United World volvió a la carga el martes: “Las partes sofisticadas y bien asesoradas pagan el precio que han acordado”. Rechaza la propuesta de recibir acciones de la empresa vendida en lugar del dinero pendiente: “No formaba parte del acuerdo y no es un pago”. Y lanza un dardo directo: “Si Sheffield United es tan financieramente sano como sus propietarios aseguran, y ellos mismos tienen los recursos que se les atribuyen, el dinero puede pagarse. Pagándolo se respondería de una vez a todas las preguntas sobre la situación del club. En lugar de eso, los propietarios están dirigiendo un club que no han pagado y la salud financiera del club, en la medida en que exista, es resultado de su esquema para evitar pagar por él”.
El papel de la EFL y el precedente Southampton
Ni la EFL ni el nuevo regulador independiente del fútbol, el Independent Football Regulator (IFR), han comentado públicamente el traspaso de acciones a 1919 Partners LLC. El IFR sí ha confirmado que está recabando información: “Somos conscientes de la petición de liquidación relacionada con COH Sports Bidco. Estamos en contacto con el club y con las organizaciones relevantes, pero no podemos hacer más comentarios por el momento”.
Aquí entra un terreno gris del reglamento. Cuando un club entra en administración, el castigo es claro: deducción automática de puntos. Pero cuando la insolvencia afecta a una “group undertaking”, una empresa del grupo y no al club directamente, el escenario se vuelve más matizado.
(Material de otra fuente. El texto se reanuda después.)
(** *** Snapshot of a wrapped buffer *)

(** C1. A buffer of capacity [c >= 1] that received [N > c] samples
    returns from [get_arrays] exactly the last [c] of them, times and
    values, in the order they were appended. *)
Theorem get_arrays_last_capacity
    (capacity : Z) (samples : list (float * float)) :
  1 <= capacity -> capacity < Z.of_nat (length samples) ->
  exists self self',
    init capacity = inr self /\
    appends samples self = (inr tt, self') /\
    get_arrays self' =
      inr ((last_n (Z.to_nat capacity) samples).*1,
           (last_n (Z.to_nat capacity) samples).*2) /\
    length (last_n (Z.to_nat capacity) samples) = Z.to_nat capacity.
Proof.
  intros Hc HN.
  destruct (init_holds capacity Hc) as (self & Hinit & Hself & Hcap).
  destruct (appends_holds samples [] self Hself)
    as (self' & Hrun & (Hwf & _ & Ht & Hv) & Hcap').
  exists self, self'. repeat split; try done.
  - rewrite (get_arrays_ring self' Hwf), Ht, Hv, Hcap', Hcap.
    rewrite !last_n_fmap. done.
  - rewrite last_n_length. lia.
Qed.

(** *** Capacity and failures *)

(** C8, as the code has it. [__init__] checks nothing itself: a negative
    capacity is refused by [np.empty], capacity 0 builds a buffer. Every
    append to a buffer of capacity 0 raises [IndexError] and leaves it as it
    was; a buffer of capacity at least 1, once [__init__] has built it,
    takes any run of appends without raising. *)
Theorem init_and_append_failures :
  (forall capacity, capacity < 0 -> init capacity = inl ValueError) /\
  (exists self,
     init 0 = inr self /\
     forall time val, append time val self = (inl IndexError, self)) /\
  (forall capacity self, 1 <= capacity ->
     init capacity = inr self ->
     forall samples, exists self', appends samples self = (inr tt, self')).
Proof.
  split; [|split].
  - intros capacity Hc. unfold init, np.empty.
    destruct (Z.ltb_spec capacity 0); [done|lia].
  - eexists. split; [reflexivity|]. intros time val. reflexivity.
  - intros capacity self Hc Hbuilt.
    destruct (init_holds capacity Hc) as (self0 & Hinit & Hself & _).
    rewrite Hbuilt in Hinit. injection Hinit as <-. intros samples.
    destruct (appends_holds samples [] self Hself) as (self' & Hrun & _).
    by exists self'.
Qed.

End WithMemory.

(** The scenario of the specification: capacity 5, six samples. *)
Definition six_samples : list (float * float) :=
  [(0, 1); (1, 2); (2, 3); (3, 4); (4, 5); (5, 6)]%float.

Definition nan_memory : nat -> float := fun _ => nan.

Example six_samples_snapshot :
  (self ← init nan_memory 5;
   get_arrays nan_memory (state_of (appends six_samples self)))
  = inr ([1; 2; 3; 4; 5]%float, [2; 3; 4; 5; 6]%float).
Proof. vm_compute. reflexivity. Qed.

Lemma get_arrays_last_capacity_witness :
  exists self self',
    init nan_memory 5 = inr self /\
    appends six_samples self = (inr tt, self') /\
    get_arrays nan_memory self' =
      inr ([1; 2; 3; 4; 5]%float, [2; 3; 4; 5; 6]%float).
Proof.
  destruct (get_arrays_last_capacity nan_memory 5 six_samples)
    as (self & self' & Hi & Hr & Hg & _); [lia | simpl; lia |].
  exists self, self'. auto.
Defined.

(** C8 as the specification words it fails: capacity 0 is accepted by the
    constructor, and the buffer it builds fails on its first append. *)
Lemma init_zero_counterexample :
  init nan_memory 0 = inr (Build [] [] 0 0 0) /\
  append 0%float 1%float (Build [] [] 0 0 0)
  = (inl IndexError, Build [] [] 0 0 0).
Proof. split; reflexivity. Qed.

Lemma init_and_append_failures_witness :
  init nan_memory (-1) = inl ValueError /\
  init nan_memory 3 = inr (Build [nan; nan; nan] [nan; nan; nan] 3 0 0) /\
  exists self',
    appends six_samples (Build [nan; nan; nan] [nan; nan; nan] 3 0 0)
    = (inr tt, self').
Proof.
  destruct (init_and_append_failures nan_memory) as (Hneg & _ & Hpos).
  split; [apply Hneg; lia|]. split; [reflexivity|].
  apply (Hpos 3); [lia | reflexivity].
Defined.

(** *** More on snapshots *)

Section Snapshots.

Variable uninit : nat -> float.

(** The snapshot of a new buffer of the given capacity after a run of
    appends. *)
Definition snapshot_after (capacity : Z) (samples : list (float * float))
  : pyexn + (np.ndarray * np.ndarray) :=
  self ← init uninit capacity;
  get_arrays uninit (state_of (appends samples self)).

Lemma snapshot_after_last_n (capacity : Z) (samples : list (float * float)) :
  1 <= capacity ->
  snapshot_after capacity samples
  = inr ((last_n (Z.to_nat capacity) samples).*1,
         (last_n (Z.to_nat capacity) samples).*2).
Proof.
  intros Hc. unfold snapshot_after.
  destruct (init_holds uninit capacity Hc) as (self & -> & Hself & Hcap).
  unfold mbind, result_bind.
  destruct (appends_holds samples [] self Hself)
    as (self' & -> & (Hwf & _ & Ht & Hv) & Hcap').
  unfold state_of. simpl.
  rewrite (get_arrays_ring uninit self' Hwf), Ht, Hv, Hcap', Hcap.
  by rewrite !last_n_fmap.
Qed.

(** A buffer that is not yet full returns everything it received, in
    order; an empty buffer returns two empty arrays. *)
Theorem get_arrays_before_wrap (capacity : Z) (samples : list (float * float)) :
  1 <= capacity -> Z.of_nat (length samples) <= capacity ->
  snapshot_after capacity samples = inr (samples.*1, samples.*2).
Proof.
  intros Hc Hn. rewrite snapshot_after_last_n by done.
  rewrite last_n_all by lia. done.
Qed.

(** After [N] appends the write position is [N mod capacity] and the
    number of valid slots is [min N capacity]; both arrays keep the length
    [capacity]. *)
Theorem appends_head_and_count (capacity : Z) (samples : list (float * float)) :
  1 <= capacity ->
  exists self self',
    init uninit capacity = inr self /\
    appends samples self = (inr tt, self') /\
    _head self' = Z.of_nat (length samples) mod capacity /\
    _count self' = Z.min (Z.of_nat (length samples)) capacity /\
    _capacity self' = capacity /\
    Z.of_nat (length (_t self')) = capacity /\
    Z.of_nat (length (_val self')) = capacity.
Proof.
  intros Hc.
  destruct (init_holds uninit capacity Hc) as (self & Hinit & Hself & Hcap).
  assert (Hhead0 : _head self = Z.of_nat (length (@nil (float * float)))
                                mod _capacity self).
  { unfold init in Hinit.
    destruct (np.empty uninit capacity) as [|a]; [done|]. simpl in Hinit.
    injection Hinit as <-. simpl. by rewrite Z.mod_0_l by lia. }
  assert (Hgen : forall samples l self,
    holds self l -> _head self = Z.of_nat (length l) mod _capacity self ->
    exists self',
      appends samples self = (inr tt, self') /\
      holds self' (l ++ samples) /\
      _capacity self' = _capacity self /\
      _head self' = Z.of_nat (length (l ++ samples)) mod _capacity self').
  { clear. intros samples.
    induction samples as [|[time val] rest IH]; intros l self Hh Hhead.
    - exists self. by rewrite app_nil_r.
    - destruct (append_holds self l time val Hh) as [Hr Hh'].
      destruct (IH (l ++ [(time, val)]) (appended time val self) Hh')
        as (self' & Hrun & Hh'' & Hcap & Hhd).
      { unfold appended; cbn [_head _capacity]. rewrite Hhead.
        rewrite length_app. simpl.
        rewrite Z.add_mod_idemp_l by (destruct Hh as [[]]; lia).
        f_equal. lia. }
      exists self'. simpl. unfold py_bind. rewrite Hr, Hrun.
      rewrite <- app_assoc in Hh'', Hhd. done. }
  destruct (Hgen samples [] self Hself Hhead0)
    as (self' & Hrun & (Hwf & Hcount & _) & Hcap' & Hhead).
  exists self, self'. simpl in *.
  destruct Hwf as [_ Ht Hv _ _ _].
  rewrite Hcap', Hcap in *. done.
Qed.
Las normas obligan al consejo de la EFL a valorar varios factores: la protección de la integridad y continuidad de la competición, la reputación de la liga y el vínculo real entre la empresa insolvente y el club.
Si el High Court decide liquidar CSBL, la EFL se encontrará ante una cuestión delicada. ¿Hasta qué punto puede aceptarse que los dueños de un club trasladen las acciones a una nueva sociedad, dejando una deuda millonaria en la anterior para, en la práctica, borrarla? Ese movimiento, por sí solo, puede considerarse una infracción y acarrear sanciones. Entre ellas, una deducción de 12 puntos por un evento de insolvencia.
El precedente más cercano, aunque no idéntico, es el de Southampton en 2009. El club fue castigado con 10 puntos después de que su empresa matriz entrara en administración. Una investigación concluyó que el club y la matriz estaban “inextricablemente vinculados como una única entidad económica”, y se aplicó la penalización obligatoria.
United World, pese al pulso legal, dice no querer ver a Sheffield United atrapado en meses de incertidumbre. “Como antiguos propietarios de SUFC, United World no quiere ver al club afrontando meses de incertidumbre que seguirán a la concesión de la orden de liquidación el 19 de agosto”, señala su comunicado. Pero acto seguido responsabiliza a Eltoukhy y Rosen: “En ausencia de que ambos, millonarios, acepten pagar lo que deben, no tenemos otra alternativa que tomar todas las medidas legales para proteger nuestros intereses”.
Un miércoles clave y un calendario que no espera
El siguiente capítulo se escribe en el High Court este miércoles. Si no hay acuerdo de última hora, el juez tendrá que decidir sobre la orden de liquidación contra CSBL. Cada minuto sin solución mantiene al club bajo una nube que no entiende de pretemporadas ni de planificación deportiva.
Sobre el césped, Sheffield United se prepara para otro asalto al Championship. En los despachos, la batalla es mucho más áspera. Si la orden se concede y la EFL interpreta que la maniobra societaria vulnera el espíritu de sus normas, una deducción de puntos podría alterar la temporada antes incluso de que arranque.
La pelota, esta vez, no está en el área rival ni en el punto de penalti. Está en un juzgado de Londres. Y el marcador, para los Blades, puede cambiar sin que nadie toque el balón.